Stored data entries
· · ·

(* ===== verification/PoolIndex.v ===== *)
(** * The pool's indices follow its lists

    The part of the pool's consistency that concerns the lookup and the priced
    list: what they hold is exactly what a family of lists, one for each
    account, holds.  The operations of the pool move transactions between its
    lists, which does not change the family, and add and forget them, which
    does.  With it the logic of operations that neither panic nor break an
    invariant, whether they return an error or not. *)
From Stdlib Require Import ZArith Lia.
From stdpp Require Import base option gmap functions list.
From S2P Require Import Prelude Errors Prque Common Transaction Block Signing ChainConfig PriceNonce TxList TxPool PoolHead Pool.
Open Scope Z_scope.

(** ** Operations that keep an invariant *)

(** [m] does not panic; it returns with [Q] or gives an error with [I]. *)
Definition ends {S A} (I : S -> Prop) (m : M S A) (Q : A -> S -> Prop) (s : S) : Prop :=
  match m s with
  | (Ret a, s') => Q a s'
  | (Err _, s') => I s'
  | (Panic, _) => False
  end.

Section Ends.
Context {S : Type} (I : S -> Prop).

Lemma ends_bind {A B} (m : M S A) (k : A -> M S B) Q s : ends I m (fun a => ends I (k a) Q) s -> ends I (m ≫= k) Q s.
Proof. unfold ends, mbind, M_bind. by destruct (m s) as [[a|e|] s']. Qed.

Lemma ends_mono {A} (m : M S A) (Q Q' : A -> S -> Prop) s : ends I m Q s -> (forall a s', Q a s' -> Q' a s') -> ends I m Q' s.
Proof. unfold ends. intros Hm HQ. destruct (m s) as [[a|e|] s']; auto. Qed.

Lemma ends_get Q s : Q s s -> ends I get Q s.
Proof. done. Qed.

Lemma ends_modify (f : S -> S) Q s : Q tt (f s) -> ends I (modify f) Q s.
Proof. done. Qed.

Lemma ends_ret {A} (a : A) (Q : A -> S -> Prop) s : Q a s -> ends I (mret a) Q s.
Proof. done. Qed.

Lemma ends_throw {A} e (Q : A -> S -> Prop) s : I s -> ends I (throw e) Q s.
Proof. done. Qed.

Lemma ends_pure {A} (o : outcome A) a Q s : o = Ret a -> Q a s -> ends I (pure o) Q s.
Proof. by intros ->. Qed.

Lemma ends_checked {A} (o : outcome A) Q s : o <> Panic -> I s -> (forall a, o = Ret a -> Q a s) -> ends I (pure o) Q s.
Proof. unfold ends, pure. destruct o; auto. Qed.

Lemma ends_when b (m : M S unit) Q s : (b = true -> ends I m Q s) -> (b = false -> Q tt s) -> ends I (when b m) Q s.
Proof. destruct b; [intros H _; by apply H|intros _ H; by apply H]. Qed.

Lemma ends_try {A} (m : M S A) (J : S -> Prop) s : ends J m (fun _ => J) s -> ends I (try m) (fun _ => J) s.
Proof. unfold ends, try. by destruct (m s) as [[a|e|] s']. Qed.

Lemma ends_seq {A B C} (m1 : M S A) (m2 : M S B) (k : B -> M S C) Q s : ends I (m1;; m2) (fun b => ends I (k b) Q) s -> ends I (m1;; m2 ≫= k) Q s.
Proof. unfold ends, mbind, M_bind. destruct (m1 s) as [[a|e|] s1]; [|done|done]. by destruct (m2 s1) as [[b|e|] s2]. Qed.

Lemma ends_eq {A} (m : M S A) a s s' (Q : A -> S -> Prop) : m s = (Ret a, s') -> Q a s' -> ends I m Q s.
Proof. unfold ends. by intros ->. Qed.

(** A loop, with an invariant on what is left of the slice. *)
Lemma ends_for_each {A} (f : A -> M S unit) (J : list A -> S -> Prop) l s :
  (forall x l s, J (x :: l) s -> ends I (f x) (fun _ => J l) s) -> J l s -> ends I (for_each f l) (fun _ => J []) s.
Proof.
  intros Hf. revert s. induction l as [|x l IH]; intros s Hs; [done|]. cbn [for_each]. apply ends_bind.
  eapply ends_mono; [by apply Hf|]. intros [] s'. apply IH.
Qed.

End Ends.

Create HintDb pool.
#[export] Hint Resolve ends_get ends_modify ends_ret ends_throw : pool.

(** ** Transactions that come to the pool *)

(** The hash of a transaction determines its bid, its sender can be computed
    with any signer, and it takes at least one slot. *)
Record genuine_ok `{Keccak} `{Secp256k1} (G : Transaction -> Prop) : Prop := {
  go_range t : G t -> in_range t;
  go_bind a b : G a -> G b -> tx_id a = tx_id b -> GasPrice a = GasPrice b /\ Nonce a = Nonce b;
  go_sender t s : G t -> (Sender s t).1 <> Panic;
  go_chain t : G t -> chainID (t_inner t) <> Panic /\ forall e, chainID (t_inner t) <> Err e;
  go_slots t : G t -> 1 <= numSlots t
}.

· · ·

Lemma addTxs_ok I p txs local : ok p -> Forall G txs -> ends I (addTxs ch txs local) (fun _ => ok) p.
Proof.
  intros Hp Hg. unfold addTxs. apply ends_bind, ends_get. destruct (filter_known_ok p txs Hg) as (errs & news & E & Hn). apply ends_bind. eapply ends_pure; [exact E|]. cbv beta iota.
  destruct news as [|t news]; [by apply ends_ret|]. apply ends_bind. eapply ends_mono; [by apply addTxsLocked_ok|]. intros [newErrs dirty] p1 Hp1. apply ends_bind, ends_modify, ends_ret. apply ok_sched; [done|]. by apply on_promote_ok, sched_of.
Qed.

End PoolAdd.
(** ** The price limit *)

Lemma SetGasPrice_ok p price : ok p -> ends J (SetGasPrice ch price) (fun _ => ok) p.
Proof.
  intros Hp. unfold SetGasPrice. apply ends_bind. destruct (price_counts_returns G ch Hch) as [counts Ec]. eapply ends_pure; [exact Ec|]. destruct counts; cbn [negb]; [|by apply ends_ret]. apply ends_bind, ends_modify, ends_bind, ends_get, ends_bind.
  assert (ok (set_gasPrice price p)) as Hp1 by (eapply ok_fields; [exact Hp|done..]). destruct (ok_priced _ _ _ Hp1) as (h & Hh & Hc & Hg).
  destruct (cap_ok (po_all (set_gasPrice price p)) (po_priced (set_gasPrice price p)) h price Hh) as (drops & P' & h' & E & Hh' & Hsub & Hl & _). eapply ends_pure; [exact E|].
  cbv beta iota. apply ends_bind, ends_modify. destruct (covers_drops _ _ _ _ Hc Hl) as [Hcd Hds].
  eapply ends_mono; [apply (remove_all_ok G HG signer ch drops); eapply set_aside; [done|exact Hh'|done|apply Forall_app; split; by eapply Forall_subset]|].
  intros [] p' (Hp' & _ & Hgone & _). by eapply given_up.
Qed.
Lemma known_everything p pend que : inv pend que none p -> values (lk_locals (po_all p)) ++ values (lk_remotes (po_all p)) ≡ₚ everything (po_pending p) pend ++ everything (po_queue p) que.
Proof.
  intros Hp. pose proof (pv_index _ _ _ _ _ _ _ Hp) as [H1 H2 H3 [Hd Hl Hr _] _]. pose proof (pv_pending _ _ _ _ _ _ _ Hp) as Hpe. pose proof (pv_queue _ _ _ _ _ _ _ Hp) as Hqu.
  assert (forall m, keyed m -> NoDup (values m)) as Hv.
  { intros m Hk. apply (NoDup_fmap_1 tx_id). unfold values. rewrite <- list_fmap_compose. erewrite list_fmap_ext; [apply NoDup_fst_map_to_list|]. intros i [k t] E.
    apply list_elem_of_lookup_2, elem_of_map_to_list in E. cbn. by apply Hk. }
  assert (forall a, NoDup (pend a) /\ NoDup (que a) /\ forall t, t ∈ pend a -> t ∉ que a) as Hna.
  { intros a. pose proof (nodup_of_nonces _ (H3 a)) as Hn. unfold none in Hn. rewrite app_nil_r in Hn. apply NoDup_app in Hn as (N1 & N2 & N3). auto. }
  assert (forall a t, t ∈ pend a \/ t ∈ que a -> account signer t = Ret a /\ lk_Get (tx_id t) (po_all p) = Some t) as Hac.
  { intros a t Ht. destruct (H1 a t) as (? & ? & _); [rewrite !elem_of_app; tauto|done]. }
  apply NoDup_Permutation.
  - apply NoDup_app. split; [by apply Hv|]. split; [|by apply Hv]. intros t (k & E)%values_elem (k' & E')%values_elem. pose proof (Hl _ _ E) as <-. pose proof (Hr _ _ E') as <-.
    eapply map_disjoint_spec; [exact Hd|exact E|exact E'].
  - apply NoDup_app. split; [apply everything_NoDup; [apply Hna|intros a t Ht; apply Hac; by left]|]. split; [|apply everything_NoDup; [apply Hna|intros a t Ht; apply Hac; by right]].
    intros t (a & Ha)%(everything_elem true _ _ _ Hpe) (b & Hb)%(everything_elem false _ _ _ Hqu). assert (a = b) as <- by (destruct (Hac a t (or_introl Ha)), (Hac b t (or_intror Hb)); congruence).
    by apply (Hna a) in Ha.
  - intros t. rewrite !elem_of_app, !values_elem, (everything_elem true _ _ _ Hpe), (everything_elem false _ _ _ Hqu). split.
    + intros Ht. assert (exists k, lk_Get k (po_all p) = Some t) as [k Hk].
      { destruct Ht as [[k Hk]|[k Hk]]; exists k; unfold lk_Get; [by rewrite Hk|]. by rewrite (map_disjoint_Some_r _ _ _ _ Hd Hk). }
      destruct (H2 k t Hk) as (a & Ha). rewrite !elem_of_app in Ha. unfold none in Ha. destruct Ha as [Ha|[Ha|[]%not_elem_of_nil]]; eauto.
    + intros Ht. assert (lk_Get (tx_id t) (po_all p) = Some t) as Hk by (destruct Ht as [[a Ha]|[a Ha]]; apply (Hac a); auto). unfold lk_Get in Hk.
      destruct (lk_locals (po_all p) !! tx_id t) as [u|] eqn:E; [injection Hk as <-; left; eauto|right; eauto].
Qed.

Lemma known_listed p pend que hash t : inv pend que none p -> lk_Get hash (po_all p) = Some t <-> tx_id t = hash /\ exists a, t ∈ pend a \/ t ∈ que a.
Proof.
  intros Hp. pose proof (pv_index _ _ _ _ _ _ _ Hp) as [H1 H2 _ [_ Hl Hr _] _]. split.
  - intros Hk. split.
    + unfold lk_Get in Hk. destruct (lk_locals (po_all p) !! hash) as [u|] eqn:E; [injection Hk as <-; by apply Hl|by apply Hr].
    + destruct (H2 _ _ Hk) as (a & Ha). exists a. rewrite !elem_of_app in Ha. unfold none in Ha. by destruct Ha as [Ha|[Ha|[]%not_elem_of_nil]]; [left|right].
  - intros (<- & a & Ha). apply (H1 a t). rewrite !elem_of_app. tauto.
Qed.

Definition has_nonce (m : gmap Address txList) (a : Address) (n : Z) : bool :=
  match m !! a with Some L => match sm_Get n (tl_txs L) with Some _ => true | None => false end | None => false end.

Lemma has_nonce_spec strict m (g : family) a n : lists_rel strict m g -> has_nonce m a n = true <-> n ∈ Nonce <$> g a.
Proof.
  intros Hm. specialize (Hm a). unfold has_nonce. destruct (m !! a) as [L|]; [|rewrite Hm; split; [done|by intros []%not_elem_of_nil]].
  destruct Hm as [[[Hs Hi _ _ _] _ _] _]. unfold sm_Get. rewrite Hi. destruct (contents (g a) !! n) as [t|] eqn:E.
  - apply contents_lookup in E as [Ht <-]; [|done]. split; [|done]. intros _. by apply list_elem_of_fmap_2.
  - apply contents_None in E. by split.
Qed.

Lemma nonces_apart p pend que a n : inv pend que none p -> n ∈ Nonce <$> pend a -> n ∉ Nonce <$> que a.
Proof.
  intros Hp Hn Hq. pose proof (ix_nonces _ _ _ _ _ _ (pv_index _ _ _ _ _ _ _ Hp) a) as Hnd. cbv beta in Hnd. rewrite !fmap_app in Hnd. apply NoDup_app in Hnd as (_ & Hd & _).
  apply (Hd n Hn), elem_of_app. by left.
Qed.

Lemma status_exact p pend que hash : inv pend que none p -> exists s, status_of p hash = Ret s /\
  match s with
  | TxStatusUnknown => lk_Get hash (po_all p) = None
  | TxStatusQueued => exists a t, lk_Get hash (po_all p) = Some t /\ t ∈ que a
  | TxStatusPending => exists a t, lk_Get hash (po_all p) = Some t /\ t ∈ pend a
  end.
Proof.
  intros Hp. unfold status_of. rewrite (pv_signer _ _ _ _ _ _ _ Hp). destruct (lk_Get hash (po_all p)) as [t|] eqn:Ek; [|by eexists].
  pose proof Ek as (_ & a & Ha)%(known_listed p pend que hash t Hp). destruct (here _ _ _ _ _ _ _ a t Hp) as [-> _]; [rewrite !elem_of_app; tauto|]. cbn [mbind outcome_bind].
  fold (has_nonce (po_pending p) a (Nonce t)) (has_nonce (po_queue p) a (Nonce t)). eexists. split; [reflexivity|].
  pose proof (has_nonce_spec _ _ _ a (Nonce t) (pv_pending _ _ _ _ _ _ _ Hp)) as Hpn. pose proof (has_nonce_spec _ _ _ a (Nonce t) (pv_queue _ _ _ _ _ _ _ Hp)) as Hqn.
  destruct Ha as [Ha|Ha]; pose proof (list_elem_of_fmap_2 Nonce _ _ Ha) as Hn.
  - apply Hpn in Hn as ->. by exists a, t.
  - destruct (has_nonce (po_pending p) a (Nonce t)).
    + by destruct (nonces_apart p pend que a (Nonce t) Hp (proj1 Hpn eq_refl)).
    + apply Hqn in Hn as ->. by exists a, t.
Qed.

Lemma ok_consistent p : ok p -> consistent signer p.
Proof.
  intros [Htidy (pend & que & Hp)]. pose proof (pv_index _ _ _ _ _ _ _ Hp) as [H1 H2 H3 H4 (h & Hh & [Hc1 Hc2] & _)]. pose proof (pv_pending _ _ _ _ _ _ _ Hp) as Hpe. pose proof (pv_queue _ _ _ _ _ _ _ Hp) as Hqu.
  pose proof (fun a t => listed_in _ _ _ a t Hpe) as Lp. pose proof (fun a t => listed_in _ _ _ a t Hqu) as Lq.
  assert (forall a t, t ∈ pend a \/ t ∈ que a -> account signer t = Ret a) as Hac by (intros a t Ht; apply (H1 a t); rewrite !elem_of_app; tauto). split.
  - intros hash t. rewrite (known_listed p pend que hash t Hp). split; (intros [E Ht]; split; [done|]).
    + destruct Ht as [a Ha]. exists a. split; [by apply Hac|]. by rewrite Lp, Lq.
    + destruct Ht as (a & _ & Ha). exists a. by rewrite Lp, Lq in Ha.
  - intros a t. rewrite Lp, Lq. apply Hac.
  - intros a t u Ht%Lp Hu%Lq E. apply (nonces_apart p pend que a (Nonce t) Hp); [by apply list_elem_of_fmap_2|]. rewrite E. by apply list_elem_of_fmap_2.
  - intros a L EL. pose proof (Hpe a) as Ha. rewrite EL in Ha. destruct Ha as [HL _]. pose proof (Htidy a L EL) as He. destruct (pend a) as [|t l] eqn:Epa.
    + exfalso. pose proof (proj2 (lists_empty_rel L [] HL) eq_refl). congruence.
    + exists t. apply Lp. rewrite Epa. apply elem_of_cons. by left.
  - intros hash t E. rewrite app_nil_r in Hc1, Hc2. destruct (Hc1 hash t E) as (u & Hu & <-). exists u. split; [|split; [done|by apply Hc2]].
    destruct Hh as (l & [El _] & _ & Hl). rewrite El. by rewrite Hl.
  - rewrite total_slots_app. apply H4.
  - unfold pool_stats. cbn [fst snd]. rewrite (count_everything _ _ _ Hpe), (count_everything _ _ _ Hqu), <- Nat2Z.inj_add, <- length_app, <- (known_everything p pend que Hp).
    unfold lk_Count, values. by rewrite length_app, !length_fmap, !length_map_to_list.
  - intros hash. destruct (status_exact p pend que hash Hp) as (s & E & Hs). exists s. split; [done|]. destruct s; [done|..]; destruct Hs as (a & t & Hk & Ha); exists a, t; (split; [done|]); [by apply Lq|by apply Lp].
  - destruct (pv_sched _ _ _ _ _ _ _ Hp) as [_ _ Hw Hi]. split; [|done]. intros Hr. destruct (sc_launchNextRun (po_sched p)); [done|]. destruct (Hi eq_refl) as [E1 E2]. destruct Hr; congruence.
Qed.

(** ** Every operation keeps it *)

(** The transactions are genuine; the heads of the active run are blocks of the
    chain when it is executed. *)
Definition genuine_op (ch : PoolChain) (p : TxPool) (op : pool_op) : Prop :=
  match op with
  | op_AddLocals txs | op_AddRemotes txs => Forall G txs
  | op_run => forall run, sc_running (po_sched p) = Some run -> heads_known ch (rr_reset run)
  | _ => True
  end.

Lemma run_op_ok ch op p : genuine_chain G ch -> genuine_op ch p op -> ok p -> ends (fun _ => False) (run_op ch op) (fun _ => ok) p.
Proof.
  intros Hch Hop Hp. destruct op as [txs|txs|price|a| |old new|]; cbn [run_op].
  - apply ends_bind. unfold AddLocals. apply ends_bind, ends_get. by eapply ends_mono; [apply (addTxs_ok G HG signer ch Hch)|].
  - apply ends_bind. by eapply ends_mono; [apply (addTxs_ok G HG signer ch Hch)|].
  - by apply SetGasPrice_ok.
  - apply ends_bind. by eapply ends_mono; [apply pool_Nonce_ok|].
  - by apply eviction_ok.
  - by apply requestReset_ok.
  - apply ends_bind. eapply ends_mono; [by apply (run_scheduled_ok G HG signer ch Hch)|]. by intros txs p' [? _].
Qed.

· · ·

Problem to solve: Give back exactly the lines above starting at the line where "Open Scope Z_scope." appears and ending at the line where "S -> Prop)." appears, both included, with no other lines.

Reply to the task:
Open Scope Z_scope.

(** ** Operations that keep an invariant *)

(** [m] does not panic; it returns with [Q] or gives an error with [I]. *)
Definition ends {S A} (I : S -> Prop) (m : M S A) (Q : A -> S -> Prop) (s : S) : Prop :=
  match m s with
  | (Ret a, s') => Q a s'
  | (Err _, s') => I s'
  | (Panic, _) => False
  end.

Section Ends.
Context {S : Type} (I : S -> Prop).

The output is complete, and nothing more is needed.